### YOUR INSTRUCTIONS:
Review the material line by line. Identify and copy every line that contains the string "left".

### RECORDS FOR THIS EXERCISE:
+-------+

Lemma ordered_spec (vals : list F) :
  ordered vals = true →
  (∀ a, a ∈ vals → fgtb a a = false)
  ∧ (∀ a b c, a ∈ vals → b ∈ vals → c ∈ vals →
       fgtb a b = true → fgtb b c = true → fgtb a c = true)
  ∧ (∀ a b c, a ∈ vals → b ∈ vals → c ∈ vals →
       fgtb a b = false → fgtb b c = false → fgtb a c = false).
Proof.
  unfold ordered. rewrite forallb_forall. intros Hord.
  assert (Hall : ∀ a b c, a ∈ vals → b ∈ vals → c ∈ vals →
            fgtb a a = false
            ∧ (fgtb a b = true → fgtb b c = true → fgtb a c = true)
            ∧ (fgtb a b = false → fgtb b c = false → fgtb a c = false)).
  { intros a b c Ha%list_elem_of_In Hb%list_elem_of_In Hc%list_elem_of_In.
    specialize (Hord a Ha). apply andb_true_iff in Hord as [Hirr Hab].
    rewrite forallb_forall in Hab. specialize (Hab b Hb).
    rewrite forallb_forall in Hab. specialize (Hab c Hc).
    apply andb_true_iff in Hab as [Ht Hn].
    destruct (fgtb a a), (fgtb a b), (fgtb b c), (fgtb a c); naive_solver. }
  split; [|split].
  - intros a Ha. by destruct (Hall a a a Ha Ha Ha).
  - intros a b c Ha Hb Hc. by destruct (Hall a b c Ha Hb Hc) as (_ & ? & _).
  - intros a b c Ha Hb Hc. by destruct (Hall a b c Ha Hb Hc) as (_ & _ & ?).
Qed.

Lemma leader_spec (vals : list F) rows best :
  ordered vals = true →
  best.1 ∈ vals → (∀ row, row ∈ rows → row.2 ∈ vals) →
  let g := leader rows best in
  g.1 ∈ vals
  ∧ fgtb best.1 g.1 = false
  ∧ (∀ row, row ∈ rows → fgtb row.2 g.1 = false)
  ∧ (g = best
     ∨ (∃ a, (g.2, a, g.1) ∈ rows) ∧ fgtb g.1 best.1 = true).
Proof.
  intros (Hirr & Ht & Hn)%ordered_spec. revert best.
  induction rows as [|row rows IH]; intros best Hbest Hrows; simpl.
  { split; [done|]. split; [by apply Hirr|]. split; [|by left].
    by intros row Hin%elem_of_nil. }
  assert (Hrow : row.2 ∈ vals) by (apply Hrows; left).
  assert (Hrest : ∀ x, x ∈ rows → x.2 ∈ vals)
    by (intros x Hx; apply Hrows; by right).
  destruct (fgtb row.2 best.1) eqn:E.
  - assert (better best row = (row.2, row.1.1)) as ->
      by (unfold better; by rewrite E).
    destruct (IH (row.2, row.1.1) Hrow Hrest) as (Hg & Hb' & Hall & Hwho).
    simpl in *. split; [done|]. split; [|split].
    + destruct (fgtb best.1 (leader rows (row.2, row.1.1)).1) eqn:E'; [|done].
      by rewrite (Ht _ _ _ Hrow Hbest Hg E E') in Hb'.
    + intros x [->|Hx]%elem_of_cons; [done|by apply Hall].
    + right. destruct Hwho as [->|[[a Ha] Hgt]]; simpl.
      * split; [|done]. exists row.1.2. destruct row as [[? ?] ?]. left.
      * split; [exists a; by right|]. by apply (Ht _ row.2).
  - assert (better best row = best) as ->
      by (unfold better; by rewrite E).
    destruct (IH best Hbest Hrest) as (Hg & Hb' & Hall & Hwho).
    split; [done|]. split; [done|]. split.
    + intros x [->|Hx]%elem_of_cons; [|by apply Hall].
      by apply (Hn _ best.1).
    + destruct Hwho as [->|[[a Ha] Hgt]]; [by left|].
      right. split; [exists a; by right|done].
Qed.

(** For a range of two different years, and when [>] orders the real
    growth ratios that are compared (there is no NaN among them), the loop
    of lines 335-341 ends with the greatest real growth of the selected
    industries that have a record at both ends of the range, if it is above
    0, and with the name of such an industry; with no real growth above 0
    it ends as it started, with 0 and no name. *)
Theorem best_real_growth_greatest w data rs selected_sectors (year_range : Z * Z) :
  frames w !! data = Some rs →
  year_range.1 ≠ year_range.2 →
  let rows := omap (growth_row rs year_range) selected_sectors in
  ordered (of_int 0 :: rows.*2) = true →
  ∃ best,
    (best_real_growth data selected_sectors year_range (of_int 0, "") w).1
    = Ok best
    ∧ (∀ sector a b, (sector, a, b) ∈ rows → fgtb b best.1 = false)
    ∧ fgtb (of_int 0) best.1 = false
    ∧ (best = (of_int 0, "")
       ∨ (∃ a, (best.2, a, best.1) ∈ rows) ∧ fgtb best.1 (of_int 0) = true).
Proof.
  intros Hdata Hne rows Hord.
  destruct (runs_best_real_growth data rs selected_sectors year_range
              (of_int 0, "") Hne w Hdata) as (best & evs & w' & Hrun & _ & _ & ->).
  exists (leader rows (of_int 0, "")). rewrite Hrun. split; [done|].
  destruct (leader_spec (of_int 0 :: rows.*2) rows (of_int 0, "") Hord)
    as (_ & Hb & Hall & Hwho).
  - left.
  - intros row Hrow. right. by apply list_elem_of_fmap_2.
  - split; [|split]; [|done|done].
    intros sector a b Hin. by apply (Hall (sector, a, b)).
Qed.
End Leader.

(** ** One row a year: the inflation data (lines 233, 325-327) *)

Section Inflation.
Context {F : Type} {arith : Float64 F}.
Implicit Types (rs : DataFrame F) (r : Row F) (seen : list Z).

Lemma drop_duplicates_year_spec seen rs :
  let kept := drop_duplicates_year seen rs in
  (kept `sublist_of` rs)
  ∧ NoDup (Год <$> kept)
  ∧ (∀ r, r ∈ kept → (Год r ∉ seen) ∧ first_of_year rs r)
  ∧ (∀ r, r ∈ rs → Год r ∉ seen → Год r ∈ Год <$> kept).
Proof.
  revert seen. induction rs as [|x rs IH]; intros seen; simpl.
  { split; [done|]. split; [constructor|].
    split; by intros r Hin%elem_of_nil. }
  destruct (bool_decide_reflect (Год x ∈ seen)) as [Hx|Hx].
  - destruct (IH seen) as (Hsub & Hnd & Hkept & Hall).
    split; [by apply sublist_cons|]. split; [done|]. split.
    + intros r Hr. destruct (Hkept r Hr) as (Hseen & pre & post & -> & Hpre).
      split; [done|]. exists (x :: pre), post. split; [done|].
      constructor; [congruence|done].
    + intros r [->|Hr]%elem_of_cons Hseen; [done|by apply Hall].
  - destruct (IH (Год x :: seen)) as (Hsub & Hnd & Hkept & Hall).
    split; [by apply sublist_skip|]. split; [|split].
    + cbn [fmap list_fmap]. apply NoDup_cons. split; [|done].
      intros (r & Hy & Hr)%list_elem_of_fmap.
      destruct (Hkept r Hr) as [Hseen _]. apply Hseen. rewrite Hy. left.
    + intros r [->|Hr]%elem_of_cons.
      * split; [done|]. exists [], rs. split; [done|constructor].
      * destruct (Hkept r Hr) as (Hseen & pre & post & -> & Hpre).
        split; [by intros ?; apply Hseen; right|].
        exists (x :: pre), post. split; [done|].
        constructor; [|done]. intros Hy. apply Hseen. rewrite Hy. left.
    + intros r Hin Hseen. cbn [fmap list_fmap].
      destruct (decide (Год r = Год x)) as [->|Hne]; [left|].
      right. apply elem_of_cons in Hin as [->|Hin]; [done|].
      apply Hall; [done|]. by intros [?|?]%elem_of_cons.
Qed.

(** [drop_duplicates(subset=['Год'])] keeps, in their order, exactly one
    row for each year of the frame, the first one of that year: however
    many industries are selected, each year counts once in the average and
    the maximum of the inflation. *)
Theorem drop_duplicates_year_first rs :
  let kept := drop_duplicates_year [] rs in
  (kept `sublist_of` rs)
  ∧ NoDup (Год <$> kept)
  ∧ (∀ y, y ∈ Год <$> kept ↔ y ∈ Год <$> rs)
  ∧ (∀ r, r ∈ kept → first_of_year rs r).
Proof.
  destruct (drop_duplicates_year_spec [] rs) as (Hsub & Hnd & Hkept & Hall).
  split; [done|]. split; [done|]. split.
  - intros y. split.
    + intros (r & -> & Hr)%list_elem_of_fmap.
      apply list_elem_of_fmap_2. by eapply elem_of_sublist.
    + intros (r & -> & Hr)%list_elem_of_fmap.
      apply Hall; [done|]. by intros ?%elem_of_nil.
  - intros r Hr. by destruct (Hkept r Hr).
Qed.

Global Instance year_le_trans : Transitive (year_le (F := F)).
Proof. unfold year_le. intros a b c. lia. Qed.

Global Instance year_le_total : Total (year_le (F := F)).
Proof. unfold year_le. intros a b. lia. Qed.

Lemma strictly_increasing (l : DataFrame F) :
  StronglySorted year_le l → NoDup (Год <$> l) →
  StronglySorted Z.lt (Год <$> l).
Proof.
  induction 1 as [|r l Hl IH Hr]; intros Hnd; cbn [fmap list_fmap].
  { constructor. }
  apply NoDup_cons in Hnd as [Hr' Hnd].
  constructor; [by apply IH|].
  apply Forall_fmap. rewrite Forall_forall in Hr |- *.
  intros x Hx. specialize (Hr x Hx). unfold year_le in Hr. simpl.
  assert (Год r ≠ Год x); [|lia].
  intros Heq. apply Hr'. rewrite Heq. by apply list_elem_of_fmap_2.
Qed.

(** The data of the inflation chart has one entry for each year of the
    filtered frame, in strictly increasing order of the years, and each
    entry holds the inflation values of the first row of its year. *)
Theorem inflation_data_years rs :
  let entries := inflation_data rs in
  StronglySorted Z.lt (entries.*1.*1)
  ∧ (∀ y, y ∈ entries.*1.*1 ↔ y ∈ Год <$> rs)
  ∧ (∀ y i c, (y, i, c) ∈ entries →
       ∃ r, first_of_year rs r ∧ Год r = y
            ∧ i = Инфляция r ∧ c = Кумулятивная_инфляция r).
Proof.
  destruct (drop_duplicates_year_first rs) as (Hsub & Hnd & Hyears & Hfirst).
  intros entries. subst entries. unfold inflation_data.
  set (kept := drop_duplicates_year [] rs) in *.
  pose proof (merge_sort_Permutation year_le kept) as Hperm.
  assert (Hmap : ((λ r, (Год r, Инфляция r, Кумулятивная_инфляция r))
                    <$> merge_sort year_le kept).*1.*1
                 = Год <$> merge_sort year_le kept).
  { rewrite <- !list_fmap_compose. by apply list_fmap_ext. }
  rewrite Hmap. split; [|split].
  - apply strictly_increasing; [apply StronglySorted_merge_sort; apply _|].
    by rewrite Hperm.
  - intros y. by rewrite Hperm.
  - intros y i c (r & [= -> -> ->] & Hr)%list_elem_of_fmap.
    exists r. split; [|done]. apply Hfirst. by rewrite <- Hperm.
Qed.
End Inflation.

+-------+

### WRITTEN ANSWER:
  { split; [done|]. split; [by apply Hirr|]. split; [|by left].
  assert (Hrow : row.2 ∈ vals) by (apply Hrows; left).
      * split; [|done]. exists row.1.2. destruct row as [[? ?] ?]. left.
    + destruct Hwho as [->|[[a Ha] Hgt]]; [by left|].
  - left.
      destruct (Hkept r Hr) as [Hseen _]. apply Hseen. rewrite Hy. left.
        constructor; [|done]. intros Hy. apply Hseen. rewrite Hy. left.
      destruct (decide (Год r = Год x)) as [->|Hne]; [left|].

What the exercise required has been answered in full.